(Collected data entries)

(* ===== verification/UsbTransportProbe.v ===== *)
(** * The USB transport: which interface becomes ready *)

From Stdlib Require Import Ascii String.
From Stdlib Require Import ZifyBool ZifyNat.
From stdpp Require Import base numbers list strings.
From S2P Require Import Prelude.
From S2P Require Import StateMonad.
From S2P Require Import UsbDescriptor.
From S2P Require Import UsbTransport.
From S2P Require Import UsbTransportFacts.

Open Scope Z_scope.

(** Since then, an OK came with that generation. *)
Fixpoint answered (tr : list usb_effect) : bool :=
  match tr with
  | [] => false
  | UE_open _ _ _ _ _ :: _ => false
  | UE_at_ok generation :: tr => bool_decide (snd <$> last_open tr = Some generation) || answered tr
  | _ :: tr => answered tr
  end.

Definition ready_ok (e : usb_effect) (tr : list usb_effect) : Prop :=
  match e with
  | UE_event MODEM_USB_EVENT_AT_READY d =>
      answered tr = true /\ fst <$> last_open tr = Some (ud_interface_number d)
  | _ => True
  end.

Fixpoint ready_sound (tr : list usb_effect) : Prop :=
  match tr with [] => True | e :: tr => ready_ok e tr /\ ready_sound tr end.

(** Outside of a probe, with an interface opened, and while it is probed. *)
Inductive probe_phase := Idle | Opened | Probing.

Record probing_at (o : option (Z * Z)) (b : bool) (ph : probe_phase) (active : option Z) (s : usb) : Prop := {
  pa_sound : ready_sound (us_trace s);
  pa_open : last_open (us_trace s) = o;
  pa_answered : b = true -> answered (us_trace s) = true;
  pa_active : ph <> Idle -> us_active_generation s = 0 \/ snd <$> o = Some (us_active_generation s);
  pa_ok : ph = Probing -> us_at_ok s = true -> answered (us_trace s) = true;
  pa_probing : us_probing s = true -> ph = Probing;
  pa_generation : forall g, active = Some g -> us_active_generation s = g;
}.

(** Effects that are no opening and no ready interface. *)
Definition quiet (e : usb_effect) : bool :=
  match e with UE_open _ _ _ _ _ | UE_event MODEM_USB_EVENT_AT_READY _ => false | _ => true end.

Lemma quiet_open e tr : quiet e = true -> last_open (e :: tr) = last_open tr.
Proof. destruct e as [|[]| | | | | |]; done. Qed.

Lemma quiet_answered e tr : quiet e = true -> answered tr = true -> answered (e :: tr) = true.
Proof. destruct e as [|[]| | | | | |]; try done. intros _ Ha. cbn. by rewrite Ha, orb_true_r. Qed.

Lemma quiet_sound e tr : quiet e = true -> ready_sound tr -> ready_sound (e :: tr).
Proof. destruct e as [|[]| | | | | |]; done. Qed.

Section Keep.

Context (o : option (Z * Z)) (b : bool) (ph : probe_phase) (active : option Z).

Abbreviation K := (probing_at o b ph active).

Lemma K_log e : quiet e = true -> keeps K (usb_log e).
Proof.
  intros He s []. split; cbn -[last_open answered ready_sound]; try done; rewrite ?quiet_open by done; auto using quiet_sound, quiet_answered.
Qed.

Problem statement:
Starting at the line above that contains "Lemma quiet_sound e", write out each line exactly until the line that contains "Context (o : option" has been written, and stop there.

Your response:
Lemma quiet_sound e tr : quiet e = true -> ready_sound tr -> ready_sound (e :: tr).
Proof. destruct e as [|[]| | | | | |]; done. Qed.

Section Keep.

Context (o : option (Z * Z)) (b : bool) (ph : probe_phase) (active : option Z).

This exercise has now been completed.